2.1.2 Antigen terbaik
Pada tahap ini bukan tidak mungkin untuk mengatakan justru yang adalah
antigen terbaik untuk penggunaan dalam vaksin praktis, penyesatan Apakah ini
adalah dalam bentuk DNA vaksin, protein atau peptida bersama ajuvan, atau
hidup rekombinan vektor. Namun, secara umum, mereka adalah mereka yang
dirilis dalam jumlah terbesar oleh mikobakteri intraseluler, yang membawa
beberapa atau promiscuous epitopes dan yang disajikan pada histokompatibilitas
utama kompleks (MHC) kelas saya dan MHC kelas II (untuk bantuan imunologi).
Mereka terbukti atau dilaporkan memiliki setidaknya beberapa efek perlindungan
seperti DNA vaksin hsp65, hsp70, PRA 36-kDa dan ESAT-6 (Lowrie et al. 1997),
MPT83, PstS-1 dan Ag85A. Jumlah potensi calon antigen adalah besar dan lebih
yang dijelaskan sepanjang waktu. Beberapa calon yang baik mungkin
diidentifikasi dari upaya saat ini untuk mengidentifikasi protein yang diproduksi
dalam jumlah yang meningkat intraseluler mikobakteri atau yang membawa
sekresi sinyal. Kemungkinan bahwa orang lain akan ditemukan oleh skrining
Perpustakaan mikobakteri genom sebagai DNA vaksin dalam mode baik benar-
benar acak (Barry et al. 1995) atau terfokus pada gen diduga diidentifikasi melalui
sequencing genom yang menyeluruh (Cole et al. 1998).
2.2 Tata nama sulfonamida
Sulfonamida adalah istilah generik yang menunjukkan tiga kasus berbeda
yaitu :
1. Antibakteri yang merupakan sulfonamida tersubtitusi anilin
(sulfanilamida)
Reseptor yang digunakan berupa sequence yang dibuat melalui online tool,
yaitu Swiss-Model (www.swissmodel.expasy.org). SWISS-MODEL Workspace
adalah layanan berbasis web yang terintegrasi dan diperuntukkan dalam
pemodelan homologi struktur protein. Hal ini dapat membantu pengguna dalam
membangun model homologi protein pada berbagai tingkat kompleksitas. Dalam
membuat model homolog terdiri dari empat langkah yaitu: Identifikasi struktural,
Penyelerasan sequence target, Model building, dan evaluasi kualitas model.
3.2 Ligan
RS
Senyawa R Log P pKa MR
Log 1/C
Rerank
Senyawa Score Jumlah ikatan H Interaksi Sterik
Log 1/C
Arg74, Gln19, Gln19, Arg74, Ala73,
Sulfamerazin -76,0261
Ser77 Gln70, Gln81, Ser77
Arg74, Ala73, Ala73, Gln19, Arg74,
Sulfametaksazol -74,6029
Gln19, Ser77 Phe94, Glu78
Arg74, Gln19, Arg74, Gln19, Ala73,
Sulfadiazin -74,3886
Ser77 Ser77
Arg74, Gln19, Ala73, Gln19, Gln70,
Sulfisoxazole -68,7988
Ser77 Arg74, Ser77, Glu78
Arg74, Gln19,
Sulfaguanidin -62,0614 Gln19, Arg74
Ser77
Arg74, Thr91,
Sulfasetamid -60,0284 Arg74
Glu78
REFERENCE
Barry, M.A., Lai, W.C. & Johnston, S.A. 1995. Protection against mycoplasma
infection using expression-library immunization. Nature 377, 632–635.

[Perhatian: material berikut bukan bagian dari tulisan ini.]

Lemma copy_body_spec s own pgdir sz : world s own -> own pgdir = RDir -> 0 <= sz < KERNBASE ->
  (forall n, 0 <= n < (sz + 4095) / PGSIZE -> present (pte_at (mem s) pgdir n) = true) ->
  exists r s' own', copy_body pgdir sz s = Done r s' /\ world s' own' /\ ctl s' = ctl s /\
    ((r = 0 /\ exists lost, (length lost <= 5)%nat /\ given_up lost s own s' own') \/
     (r <> 0 /\ child s own s' own' pgdir r sz)).
Proof.
  intros Hw Hpg Hsz Hpt. unfold copy_body.
  destruct (setupkvm_impl_spec s own Hw) as (d & s2 & own2 & E2 & Hw2 & Hc2 & [(-> & Ho2 & Hm2)|(Hnz & Hf & Hd2 & Hk2 & Hcl2 & Hp2)]).
  { exists 0, s2, own2. unfold kbind. rewrite E2. split_and!; try done. left. split; [done|]. exists []. split; [simpl; lia|].
    by apply given_up_none. }
  assert (Hpne : pgdir <> d) by congruence.
  destruct (keeps_other d none s own s2 own2 pgdir Hw Hk2) as (Hpg2 & _ & Hpte & _); [right; by left|tauto|done|done|].
  destruct (copy_loop_spec s2 own2 Hw2 pgdir d sz Hpg2 Hd2 Hpne Hsz) with (k := Z.to_nat (sz / PGSIZE + 1)) (n := 0) (s1 := s2) (own1 := own2)
    as (r & s3 & own3 & E3 & Hr); try (lia || vlia).
  { intros v n. by apply (fresh_no_user s2 own2 d Hw2 Hp2). }
  { intros p. by apply (fresh_not_live s own Hw s2 own2 d Hw2 Hf Hd2 Hk2). }
  { intros n Hn. rewrite Hpte by vlia. by apply Hpt. }
  { by apply grown_refl. }
  exists r, s3, own3. rewrite Z.mul_0_l in E3. split; [unfold kbind; rewrite E2, (proj2 (Z.eqb_neq d 0)) by done; exact E3|].
  destruct Hr as [[-> Hg]|(-> & lost & Hl & Hgu)].
  - split_and!; [apply Hg|rewrite (k_ctl _ _ _ _ _ _ (g_keeps _ _ _ _ _ _ _ _ Hg)); apply Hk2|right].
    split; [done|]. by eapply (fork_child s own Hw s2 own2 d).
  - assert (Hgu' : given_up lost s own s3 own3) by (eapply (fork_failed s own Hw s2 own2 d); done).
    split_and!; [apply Hgu'|apply Hgu'|left]. split; [done|]. by exists lost.
Qed.

(** Roles, bytes and entries do not depend on the lock. *)
Lemma child_lock b c s own s' own' pgdir d sz :
  child (set_held tt b s) own s' own' pgdir d sz -> child s own (set_held tt c s') own' pgdir d sz.
Proof. intros [H1 H2 H3 H4 H5 H6]. by constructor. Qed.
Lemma given_up_lock b s own s' own' lost : setupkvm_lock s = false ->
  given_up lost (set_held tt b s) own s' own' -> given_up lost s own (set_held tt false s') own'.
Proof.
  intros Hl [H1 H2 H3 H4 H5]. constructor; try done; [by apply world_lock|].
  destruct s, s'; unfold ctl in *; simpl in *; congruence.
Qed.

Lemma copyuvm_spec s own pgdir sz : world s own -> setupkvm_lock s = false -> own pgdir = RDir -> 0 <= sz < 2 ^ 32 ->
  (sz < KERNBASE -> forall n, 0 <= n < (sz + 4095) / PGSIZE -> present (pte_at (mem s) pgdir n) = true) ->
  exists r s' own', copyuvm pgdir sz s = Done r s' /\ world s' own' /\ ctl s' = ctl s /\
    ((r = 0 /\ exists lost, (length lost <= 5)%nat /\ given_up lost s own s' own') \/
     (r <> 0 /\ sz < KERNBASE /\ child s own s' own' pgdir r sz)).
Proof.
  intros Hw Hl Hpg Hsz Hpt. destruct (decide (sz < KERNBASE)) as [Hlt|Hge].
  2:{ exists 0, s, own. unfold copyuvm. rewrite (proj2 (Z.leb_le _ _)) by lia. split_and!; try done. left. split; [done|].
      exists []. split; [simpl; lia|]. by apply given_up_none. }
  destruct (copy_body_spec (set_held tt true s) own pgdir sz (world_lock _ _ _ Hw) Hpg ltac:(lia) (Hpt Hlt)) as (r & s' & own' & E & Hw' & Hc' & Hr).
  destruct (locked (copy_body pgdir sz) s (fun r s1 => world s1 own' /\
    ((r = 0 /\ exists lost, (length lost <= 5)%nat /\ given_up lost s own s1 own') \/
     (r <> 0 /\ sz < KERNBASE /\ child s own s1 own' pgdir r sz))) Hl) as (r1 & s1 & E1 & Hc1 & Hw1 & Hr1).
  { exists r, s'. split_and!; [done..|by apply world_lock|]. destruct Hr as [(-> & lost & Hll & Hg)|(Hnz & Hch)]; [left|right].
    - split; [done|]. exists lost. split; [done|]. by eapply given_up_lock.
    - split_and!; [done..|]. by eapply child_lock. }
  exists r1, s1, own'. rewrite copyuvm_unfold by done. done.
Qed.

(** ** The other operations under the lock *)

Lemma keeps_lock d X b s own s' own' : setupkvm_lock s = false ->
  keeps d X (set_held tt b s) own s' own' -> keeps d X s own (set_held tt false s') own'.
Proof. intros Hl [H1 H2 H3]. constructor; [done..|]. destruct s, s'; unfold ctl in *; simpl in *; congruence. Qed.

Lemma setupkvm_spec s own : world s own -> setupkvm_lock s = false ->
  exists r s' own', setupkvm s = Done r s' /\ world s' own' /\ ctl s' = ctl s /\
    ((r = 0 /\ (forall v, own' v = own v) /\ forall x, own (pg x) <> RFree -> mem s' x = mem s x) \/
     (own r = RFree /\ own' r = RDir /\ keeps r none s own s' own' /\
      forall n, 0 <= n < 2 ^ 20 -> pte_at (mem s') r n = kmap_pte kmap 0 0 n)).
Proof.
  intros Hw Hl. destruct (setupkvm_impl_spec (set_held tt true s) own (world_lock _ _ _ Hw)) as (r & s' & own' & E & Hw' & Hc' & Hr).
  destruct (locked setupkvm_impl s (fun r s1 => world s1 own' /\
    ((r = 0 /\ (forall v, own' v = own v) /\ forall x, own (pg x) <> RFree -> mem s1 x = mem s x) \/
     (own r = RFree /\ own' r = RDir /\ keeps r none s own s1 own' /\
      forall n, 0 <= n < 2 ^ 20 -> pte_at (mem s1) r n = kmap_pte kmap 0 0 n))) Hl) as (r1 & s1 & E1 & Hc1 & Hw1 & Hr1).
  { exists r, s'. split_and!; [done..|by apply world_lock|]. destruct Hr as [Hr|(_ & H1 & H2 & H3 & _ & H4)]; [by left|right].
    split_and!; [done..| |done]. by eapply keeps_lock. }
  by exists r1, s1, own'.
Qed.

Cole, S.T., Brosch, R., Parkhill, J. et al. 1998. Deciphering the biology of
Mycobacterium tuberculosis from the complete genome sequence. Nature
393, 537–544.
Lowrie, D.B., Silva, C.L., Colston, M.J., Ragno, S.& Tascon, R.E. 1997.
Protection against tuberculosis by a plasmid DNA vaccine. Vaccine 15,
834–838.
Silva, C.L. & Lowrie, D.B. 1994. A single mycobacterial protein (hsp65)
expressed by a transgenic antigenpresenting cell vaccinates mice against
tuberculosis. Immunology 82, 244–248.